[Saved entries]
......

Lemma add_loop_top w s ts : (key_weight ts <= w)%nat ->
  NoDup (map term_key (snd (add_loop (S (S w)) s ts))).
Proof.
  intros Hw. assert (Hm : (key_weight ts <= S w)%nat) by lia.
  clear Hw. revert Hm. generalize (S w) as m. intros m Hm.
  cbn [add_loop]. destruct (nodupb (map term_key (non_nums (add_round ts)))) eqn:E.
  - apply nodupb_NoDup, E.
  - apply add_loop_nodup.
    + intros H. apply nodupb_NoDup in H. congruence.
    + pose proof (add_round_weight_le ts). lia.
Qed.

Lemma mapM_ok {A B} (f : A -> Result B) l ys :
  mapM f l = Ok ys <-> Forall2 (fun a y => f a = Ok y) l ys.
Proof.
  revert ys. induction l as [|a l IH]; intros ys; simpl.
  - split; intros H; [inversion H; constructor|inversion H; reflexivity].
  - destruct (f a) as [y|err] eqn:Ea; simpl.
    + destruct (mapM f l) as [ys'|err] eqn:Em; simpl.
      * split; intros H.
        -- inversion H; subst. constructor; [exact Ea|apply IH; reflexivity].
        -- inversion H; subst. rewrite Ea in H2. inversion H2; subst.
           apply IH in H4. inversion H4; subst. reflexivity.
      * split; intros H; [discriminate|]. inversion H; subst.
        apply IH in H4. discriminate.
    + split; intros H; [discriminate|]. inversion H; subst. congruence.
Qed.

Lemma mapM_length {A B} (f : A -> Result B) l ys : mapM f l = Ok ys -> List.length ys = List.length l.
Proof. intros H. apply mapM_ok in H. symmetry. eapply Forall2_length, H. Qed.
(** * Expensify App: form validation, export settings, drag-and-drop
      consumer and attachment modal

    Shallow embedding of four UI components of the repository:

    - [TransactionFieldIDStep]  (NetSuite custom-list form step),
    - [QuickbooksExportConfigurationPage],
    - [DragAndDropConsumer],
    - [AttachmentModal].

    React components are embedded as pure functions from props, hook state
    and context to a description of what is rendered; event handlers are
    state transformers that also log the calls they make to callbacks and
    to imported modules.  Functions imported from modules whose source is
    not part of the development ([translate], [Str.isPDF],
    [ValidationUtils.isRequiredFulfilled], ...) are section variables. *)

From Stdlib Require Import ZArith List Bool Ascii String.
From stdpp Require Import base option list strings gmap.

Local Open Scope string_scope.
Local Open Scope Z_scope.

(** ** JavaScript values *)

(** Truthiness of a string: only the empty string is falsy. *)
Definition truthy (s : string) : bool :=
  if decide (s = "") then false else true.

(** Truthiness of a possibly undefined string ([undefined] is [None]). *)
Definition truthy_opt (o : option string) : bool :=
  match o with
  | Some s => truthy s
  | None => false
  end.

(** [a || b] on a possibly undefined string [a] and a string [b]. *)
Definition or_else (a : option string) (b : string) : string :=
  match a with
  | Some s => if truthy s then s else b
  | None => b
  end.

(** [a ?? b]. *)
Definition nullish {A : Type} (a : option A) (b : A) : A :=
  match a with
  | Some x => x
  | None => b
  end.

(** [a ? f(a) : undefined] for a possibly undefined string [a]. *)
Definition whenTruthy {A : Type} (a : option string) (f : string → A) : option A :=
  match a with
  | Some s => if truthy s then Some (f s) else None
  | None => None
  end.

(** Optional chaining: [o?.f] for a field [f] that may itself be undefined. *)
Definition chain {A B : Type} (o : option A) (f : A → option B) : option B :=
  match o with
  | Some a => f a
  | None => None
  end.

Notation "o ?> f" := (chain o f) (at level 50, left associativity).

(** An ASCII reading of [String.prototype.toLowerCase], used to run the
    form validation on concrete inputs. *)
Definition ascii_lower (c : ascii) : ascii :=
  let n := nat_of_ascii c in
  if (Nat.leb 65 n && Nat.leb n 90)%bool then ascii_of_nat (n + 32) else c.

Fixpoint lower (s : string) : string :=
  match s with
  | EmptyString => EmptyString
  | String c r => String (ascii_lower c) (lower r)
  end.

(** ** NetSuite: TransactionFieldIDStep *)

Module TransactionFieldIDStep.

Record NetSuiteCustomList := {
  listName : string;
  transactionFieldID : string
}.

Record NetSuiteSyncOptions := { customLists : option (list NetSuiteCustomList) }.
Record NetSuiteConfig := { syncOptions : option NetSuiteSyncOptions }.
Record NetSuiteOptions := { config : option NetSuiteConfig }.
Record NetSuiteConnection := { options : option NetSuiteOptions }.
Record Connections := { netsuite : option NetSuiteConnection }.
Record Policy := { connections : option Connections }.

(** [policy?.connections?.netsuite?.options?.config?.syncOptions?.customLists] *)
Definition policyCustomLists (policy : option Policy) : option (list NetSuiteCustomList) :=
  policy ?> connections ?> netsuite ?> options ?> config ?> syncOptions ?> customLists.

(** Outcome of a call: a value, or the [TypeError] raised by a method call
    on [undefined]. *)
Inductive Result (A : Type) :=
| Ok (a : A)
| TypeError.
Arguments Ok {A} a.
Arguments TypeError {A}.

(** A concrete environment on which [validate] can be run: a policy with
    one custom list, a required-field check that accepts any non-empty
    string, and translations that show their path and arguments. *)
Definition samplePolicy : option Policy :=
  Some {| connections := Some {| netsuite := Some {| options := Some {| config :=
    Some {| syncOptions := Some {| customLists :=
      Some [ {| listName := "Departments"; transactionFieldID := "custcol_dept" |} ] |} |} |} |} |} |}.

Definition sampleTranslate (path : string) (args : list string) : string :=
  String.concat "|" (path :: args).

Section Validate.
(** [INPUT_IDS.TRANSACTION_FIELD_ID] *)
Variable TRANSACTION_FIELD_ID : string.
(** [translate(path, ...args)] of [useLocalize] *)
Variable translate : string → list string → string.
(** [ValidationUtils.isRequiredFulfilled]; the argument is [None] when the
    form has no value under the key. *)
Variable isRequiredFulfilled : option string → bool.
(** [String.prototype.toLowerCase] and [String.prototype.toLocaleLowerCase] *)
Variable toLowerCase : string → string.
Variable toLocaleLowerCase : string → string.

Variable policy : option Policy.

Definition fieldLabel : string :=
  translate "workspace.netsuite.import.importCustomFields.customLists.fields.transactionFieldID" [].

Definition requiredFieldError : string :=
  translate "workspace.netsuite.import.importCustomFields.requiredFieldError" [fieldLabel].

Definition uniqueTransactionFieldIdError : string :=
  translate "workspace.netsuite.import.importCustomFields.uniqueTransactionFieldIdError" [].

(** The callback given to [find]:
    [customList.transactionFieldID.toLowerCase() === value.toLocaleLowerCase()];
    the [TypeError] is that of [undefined.toLocaleLowerCase()]. *)
Definition sameFieldID (value : option string) (customList : NetSuiteCustomList) : Result bool :=
  match value with
  | Some v => Ok (bool_decide (toLowerCase (transactionFieldID customList) = toLocaleLowerCase v))
  | None => TypeError
  end.

(** [Array.prototype.find] with a callback that may throw. *)
Fixpoint find (value : option string) (l : list NetSuiteCustomList)
  : Result (option NetSuiteCustomList) :=
  match l with
  | [] => Ok None
  | customList :: rest =>
      match sameFieldID value customList with
      | TypeError => TypeError
      | Ok true => Ok (Some customList)
      | Ok false => find value rest
      end
  end.

(** [customLists?.find(...)] *)
Definition findCustomList (value : option string) : Result (option NetSuiteCustomList) :=
  match policyCustomLists policy with
  | None => Ok None
  | Some l => find value l
  end.

Definition validate (values : gmap string string) : Result (gmap string string) :=
  let errors : gmap string string := ∅ in
  let value := values !! TRANSACTION_FIELD_ID in
  if negb (isRequiredFulfilled value) then
    Ok (<[TRANSACTION_FIELD_ID := requiredFieldError]> errors)
  else
    match findCustomList value with
    | TypeError => TypeError
    | Ok (Some _) => Ok (<[TRANSACTION_FIELD_ID := uniqueTransactionFieldIdError]> errors)
    | Ok None => Ok errors
    end.

(** The custom lists already configured on the policy. *)
Definition existingCustomLists : list NetSuiteCustomList :=
  nullish (policyCustomLists policy) [].

Lemma find_some value v l :
  value = Some v →
  (∃ customList, customList ∈ l ∧
     toLowerCase (transactionFieldID customList) = toLocaleLowerCase v) →
  ∃ customList, find value l = Ok (Some customList).
Proof.
  intros -> (cl & Hin & Heq).
  induction l as [|x l IH]; [by apply elem_of_nil in Hin|].
  cbn. case_bool_decide as Hx; [by eexists|].
  apply elem_of_cons in Hin as [->|Hin]; [done|]. by apply IH.
Qed.

Lemma find_none value v l :
  value = Some v →
  (∀ customList, customList ∈ l →
     toLowerCase (transactionFieldID customList) ≠ toLocaleLowerCase v) →
  find value l = Ok None.
Proof.
  intros -> Hall.
  induction l as [|x l IH]; [done|].
  cbn. case_bool_decide as Hx.
  - exfalso. apply (Hall x); [left|done].
  - apply IH. intros cl Hin. apply Hall. by right.
Qed.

......

• Task statement
One stretch of the lines above is wanted, from the line that contains "(NetSuite custom-list form" through the line that contains "and context to". Output it exactly.

• Solution
    - [TransactionFieldIDStep]  (NetSuite custom-list form step),
    - [QuickbooksExportConfigurationPage],
    - [DragAndDropConsumer],
    - [AttachmentModal].

    React components are embedded as pure functions from props, hook state
    and context to a description of what is rendered; event handlers are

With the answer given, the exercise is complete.